At Bristol Insight, we support the practice and study of Buddhist Insight Meditation also known as Vipassana (literally translated as ‘seeing deeply or clearly’). This is the practice of developing a calm and mindful investigation into the nature of experience, leading to wisdom, compassion and the end of suffering. Through our groups and activities, we aspire to build a community that nurtures wisdom and compassion: for ourselves, for others and for the world we live in.
We offer a range of regular activities and a programme of day retreats to support meditation practice. Our longstanding association with Gaia House, a well-known retreat centre for Insight Meditation, means we regularly invite their teachers, as well as those from other linked traditions, to lead our own retreat days and courses. These are reputable, highly experienced teachers who commit to a code of ethics.
You can find out more about our story, our aims and values and our organisation here.
Our approach emphasises inquiry, experiential exploration and mindfulness amongst many other influences. It is not important to hold particular beliefs or to consider yourself a Buddhist to attend our activities and events, all are welcome.
If you like the sound of what we do, then please feel free to come and check us out.
Highlight of the month
Starting in October
Cultivating our Practice on Tuesday evenings – a pilot 3-month calendar of sessions following our 45 minute sitting mediation
In order to make the second half of our Tuesday evening sitting group more supportive to our practice we are trialling a new calendar of sessions led by people in our sangha (community of practice). We hope these will be enriching for people at all levels of experience including newcomers. All welcome.
Coming up soon
Self Led Day Retreat on Saturday November 5th from 10am to 5.00pm
These popular, well-supported day retreats are based on Theravada Vipassana (Insight) meditation practice of sitting and walking. The retreats are not led by a teacher and no meditation guidance is given, so they suit participants who are comfortable with a basic meditation practice; for example, as experienced on a group retreat at Gaia House, a teacher-led day retreat in Bristol or an eight-week mindfulness course. More information can be found on our regular activities page.
Teacher – Led Day Retreat on Saturday 26th November from 10am to 5.00pm
‘Mindfulness, Ethics and Daily Life’
Is ‘Mindfulness’ now a cliche? How far has it gone from the Buddha’s teaching from which it sprang and is it important that ‘mindfulness’ be connected to the Dhamma, the teaching of the Buddha?”

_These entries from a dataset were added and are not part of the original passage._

(* ===== verification/PagingRuns.v ===== *)
(** * Runs of the paging components

    A small machine: the kernel's root and one table of its half, and pages that fill the stack. *)
From Stdlib Require Import ZArith Lia List Bool.
From stdpp Require Import base tactics list list_numbers gmap.
From S2P Require Import Prelude Hoare HashTable PageFlags Paging PagingWords PagingInv PageStack AddressSpace PagingMap PageFree.
Import ListNotations.
Local Open Scope Z_scope.
Local Open Scope err_scope.

(** A handler that has nothing to release. *)
Definition no_handler (h : Z) : Op bool := eret false.

Definition boot : Machine :=
  mkMachine (upd (fun _ => 0) (0x1000 + 8 * 511) 0x2003) [] (fun _ => 0) (fun _ => 0) 0 0 0 (new_table 0x1100) false false
    (replicate 16 []) {[0%nat := mkSpace 0x1000 (2 ^ 64 - 0x9000) [] KERNEL_VIRTUAL_HEAP KERNEL_VIRTUAL_HEAP]} 1 [] 0 [].

Definition boot_own : owners := give (give (fun _ => Used) 0x1000 (Table 0 [])) 0x2000 (Table 0 [511]).

Lemma boot_spaces s v : spaces boot !! s = Some v -> s = 0%nat /\ m_PhysicalPML4 v = 0x1000.
Proof. cbn. intros [<- <-]%lookup_singleton_Some. done. Qed.

Lemma boot_owner q o : boot_own q = o -> o <> Used -> q = 0x1000 /\ o = Table 0 [] \/ q = 0x2000 /\ o = Table 0 [511].
Proof.
  unfold boot_own, give. destruct (Z.eqb_spec q 0x2000) as [->|]; [intros <- _; by right|].
  destruct (Z.eqb_spec q 0x1000) as [->|]; [intros <- _; by left|]. by intros <-.
Qed.

Lemma boot_word a : memory boot a <> 0 -> a = 0x1000 + 8 * 511.
Proof. cbn. unfold upd. destruct (Z.eqb_spec a (4096 + 8 * 511)); done. Qed.

Lemma boot_child l t i p : child (memory boot) l t i = Some p -> TABLE_ENTRY t i = 0x1000 + 8 * 511 /\ p = 0x2000.
Proof.
  intros Hc. assert (TABLE_ENTRY t i = 0x1000 + 8 * 511) as E.
  { apply boot_word. intros E. by rewrite child_zero in Hc. }
  split; [done|]. apply child_page in Hc as <-. by rewrite E.
Qed.

Lemma boot_view k : 0 <= k < 768 -> view boot 0 (window k) = 0 /\ big_page boot 0 (window k) = false.
Proof.
  intros Hk. assert (PML4_INDEX (window k) = 511) as E by by apply kernel_index, window_valid.
  assert (forall t, 0x2000 = t -> forall i, 0 <= i < 512 -> child (memory boot) 1 t i = None) as H1.
  { intros t <- i Hi. apply child_zero. cbn. apply upd_ne. unfold TABLE_ENTRY. lia. }
  assert (spaces boot !! 0%nat = Some (mkSpace 0x1000 (2 ^ 64 - 0x9000) [] KERNEL_VIRTUAL_HEAP KERNEL_VIRTUAL_HEAP)) as Hs by reflexivity.
  unfold view, big_page. rewrite Hs. unfold walk_word, walk_big, page_table. rewrite E. cbn [m_PhysicalPML4].
  change (child (memory boot) 0 0x1000 511) with (Some 0x2000). cbn [mbind option_bind].
  by rewrite (H1 _ eq_refl _ (pdpt_range _)).
Qed.

Lemma boot_consistent : consistent boot_own [] boot.
Proof.
  split; split.
  - intros p Hp. destruct (boot_owner p _ eq_refl Hp) as [[-> _]|[-> _]]; by split.
  - intros s v [-> E]%boot_spaces. by rewrite E.
  - intros s v [-> _]%boot_spaces. cbn. lia.
  - intros t s path i p Ht Hin Hc. destruct (boot_owner t _ Ht) as [[-> E]|[-> E]]; [done|..];
      injection E as -> ->; apply boot_child in Hc as [Hi ->]; unfold TABLE_ENTRY in Hi; destruct Hin as [? _]; [|lia].
    by assert (i = 511) as -> by lia.
  - exists 0x2000. split; [done|]. by intros s v [-> ->]%boot_spaces.
  - by eexists.
  - done.
  - done.
  - done.
  - done.
  - exists 0. split_and!; [done..|]. intros k Hk. lia.
  - intros k Hk. by rewrite (proj1 (boot_view k Hk)).
  - intros k Hk. by apply boot_view.
  - done.
  - apply NoDup_nil_2.
  - intros p Hp. destruct (boot_owner p _ Hp) as [[_ ?]|[_ ?]]; done.
  - by apply table_ok_new.
  - done.
Qed.

(** 40 pages above 16MB. *)
Definition boot_pages : list Z := List.map (fun i => 0x1000000 + 4096 * i) (seqZ 0 40).

Definition fill : Op unit := for_each boot_pages (stack_free no_handler).

Lemma boot_page p : In p boot_pages -> is_page p /\ p < 2 ^ 32 /\ boot_own p = Used /\ contents (m_PageMetadata boot) p = None.
Proof.
  intros (i & <- & Hi)%in_map_iff. apply list_elem_of_In, elem_of_seqZ in Hi. unfold is_page.
  split_and!; [zlia|lia..| |done]. unfold boot_own. rewrite !give_ne by lia. done.
Qed.

Lemma boot_nodup : NoDup boot_pages.
Proof. apply (bool_decide_unpack _). vm_compute. exact I. Qed.

(** The machine after that. *)
Lemma filled : exists own fl m, fill boot = Some (tt, m) /\ consistent own fl m /\ locks m = [] /\ spaces m = spaces boot /\
  m_PageMetadata m = new_table 0x1100 /\ forall q, ~ In q boot_pages -> own q = boot_own q.
Proof.
  assert (hoare False fill (fun _ m' => exists own' fl', consistent own' fl' m' /\ locks m' = [] /\ spaces m' = spaces boot /\
    m_PageMetadata m' = new_table 0x1100 /\ forall q, ~ In q boot_pages -> own' q = boot_own q) boot) as H.
  { unfold fill. eapply hoare_mono.
    { apply (fill_run no_handler boot_own [] boot boot_pages boot_consistent); [by intros ?%elem_of_nil|apply boot_nodup|apply boot_page|].
      vm_compute. discriminate. }
    cbv beta. intros _ m (own & fl & Hc & H1 & H2 & H3 & H4). exists own, fl. by split_and!. }
  destruct (proj1 (hoare_total _ _ _) H) as ([] & m & Hr & own & fl & Hx). exists own, fl, m. exact (conj Hr Hx).
Qed.

(** What a program checks of the machine after [fill]. *)
Lemma fill_fact (f : Machine -> bool) m : fill boot = Some (tt, m) ->
  match fill boot with Some (_, m) => f m | None => false end = true -> f m = true.
Proof. by intros ->. Qed.

Definition region : Z := 0xFFFFFFFF90000000.

Definition fill_facts (m : Machine) : bool :=
  (view m 0 region =? 0) && negb (big_page m 0 region) && negb (stack_full m 0) && (m_StackSize m 0 =? 4 * 37).

Lemma fill_checked : match fill boot with Some (_, m) => fill_facts m | None => false end = true.
Proof. vm_compute. reflexivity. Qed.

Lemma no_handler_idle h m : no_handler h m = Some (false, m).
Proof. done. Qed.

Lemma filled_stack : exists own fl m, fill boot = Some (tt, m) /\ consistent own fl m /\ locks m = [] /\ spaces m = spaces boot /\
  m_PageMetadata m = new_table 0x1100 /\ (forall q, ~ In q boot_pages -> own q = boot_own q) /\
  view m 0 region = 0 /\ big_page m 0 region = false /\ stack_full m 0 = false /\ length fl = 37%nat.
Proof.
  destruct filled as (own & fl & m & Hr & Hc & Hl & Hs & Hm & Ho). exists own, fl, m.
  pose proof (fill_fact fill_facts m Hr fill_checked) as Hf. unfold fill_facts in Hf.
  apply andb_prop in Hf as [Hf H4%Z.eqb_eq]. apply andb_prop in Hf as [Hf H3%negb_true_iff].
  apply andb_prop in Hf as [H1%Z.eqb_eq H2%negb_true_iff]. rewrite (s_size _ _ _ (k_stack _ _ _ Hc)) in H4.
  split_and!; [done..|lia].
Qed.

Lemma region_valid : valid_va region /\ ~ in_window region.
Proof.
  unfold valid_va, kernel_va, region, in_window, KERNEL_VIRTUAL_PAGESTACK_4GB, KERNEL_VIRTUAL_ADDRESS. split; [right|]; lia.
Qed.



(** ** What goes wrong *)

Definition result {A} (f : Op A) : option A := match (fill;; f) boot with Some (a, _) => Some a | None => None end.

(** A page that is mapped as swapped out into a table that is missing is lost: the entries for
    the tables are not present. *)
Example swapped_mapping_lost :
  result (b <- map no_handler 0 0x1080000 region Swapped;; e <- egets (fun m => view m 0 region);; eret (b, e)) = Some (true, 0).
Proof. vm_compute. reflexivity. Qed.

(** Where the kernel has a page of 2MB, [isMapped] says yes, [getMapping] panics, and [map]
    takes the page for a table and writes to it. *)
Definition big_region : Op unit :=
  _ <- map no_handler 0 0x1080000 region Write;;
  k <- space 0;;
  m <- egets memory;;
  match walk_to m (m_PhysicalPML4 k) region 2 with
  | Some t => store (TABLE_ENTRY t (PAGE_DIRECTORY_INDEX region)) (Z.lor 0x4000000 0x83)
  | None => efail
  end.

Example big_page_mapped : result (big_region;; isMapped 0 region) = Some true.
Proof. vm_compute. reflexivity. Qed.

Example big_page_panics : result (big_region;; getMapping 0 region) = None.
Proof. vm_compute. reflexivity. Qed.

Example big_page_overwritten :
  result (big_region;; b <- map no_handler 0 0x1081000 region Write;;
          e <- load (TABLE_ENTRY 0x4000000 (PAGE_TABLE_INDEX region));; eret (b, e)) = Some (true, 0x8000000001081007).
Proof. vm_compute. reflexivity. Qed.

(** The window of the stack ends at the kernel's image: after 3GB of pages the next page of the
    stack is the image itself, which is mapped already, so that nothing stops the stack. *)
Example window_meets_kernel : window window_pages = KERNEL_VIRTUAL_ADDRESS.
Proof. reflexivity. Qed.

(** [map] takes the lock of a space, then that of the manager; [freePage] takes that of the
    manager, then that of the kernel's space when the stack must grow: with the space's lock
    held, as by [map] on another processor, it waits. *)
Example free_waits_for_map : (acquire (SpaceLock 0);; freePage no_handler 0x1000000) boot = None.
Proof. vm_compute. reflexivity. Qed.

(** A stack of pages that fills its last page is taken for an empty one. *)
Example full_stack_panics :
  match (for_each (List.map (fun i => 0x1000000 + 4096 * i) (seqZ 0 1027)) (stack_free no_handler)) boot with
  | Some (_, m) => m_FreePages m = 1024 /\ allocatePage no_handler m = None
  | None => False
  end.
Proof. vm_compute. split; reflexivity. Qed.

(** A heap that cannot grow to the size asked for loses the end of its last page: the next
    expansion gives it out again. *)
Example heap_end_lost :
  result (s <- create no_handler;; put_heap_end s 0x50000800;;
          a <- expandHeap no_handler s 0x100000000 Write;; b <- expandHeap no_handler s 0x100 Write;; eret (a, b))
  = Some (0, 0x50000000).
Proof. vm_compute. reflexivity. Qed.

(** A clone counts a reference to a shared page that [revertToKernelAddressSpace] never gives back. *)
Example shared_page_pinned :
  result (s <- create no_handler;; p <- allocatePage no_handler;; _ <- map no_handler s p 0x400000 (Z.lor Write Shared);;
          c <- clone no_handler s;; revertToKernelAddressSpace no_handler c;; egets (fun m => refcount m p)) = Some 1.
Proof. vm_compute. reflexivity. Qed.

(** The page at the top of a new stack has a reference of its own, and its entry is not
    copy-on-write, so that a clone counts two more: one is left when both stacks are gone. *)
Example stack_page_leaks :
  result (s <- create no_handler;; t <- allocateStack no_handler s 0x2000;;
          e <- getMapping s (t - 4096);; c <- clone no_handler s;;
          freeStack no_handler 4 c t;; freeStack no_handler 4 s t;; egets (fun m => refcount m (fst e))) = Some 1.
Proof. vm_compute. reflexivity. Qed.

‘How we live is important, particularly at the level of mind. Every time you’re willing to acknowledge your thoughts, let them go, and come back to the freshness of the present moment, you’re sowing seeds of wakefulness in your unconscious. After a while what comes up is a more wakeful, more open thought. You’re conditioning yourself toward openness rather than sleepiness. You might find yourself caught, but you can extricate yourself by how you use your mind, how you actually are willing to come back just to nowness, the immediacy of the moment. Every time you’re willing to do that, you’re sowing seeds for your own future, cultivating this innate fundamental wakefulness by aspiring to let go of the habitual way you proceed and do something fresh.’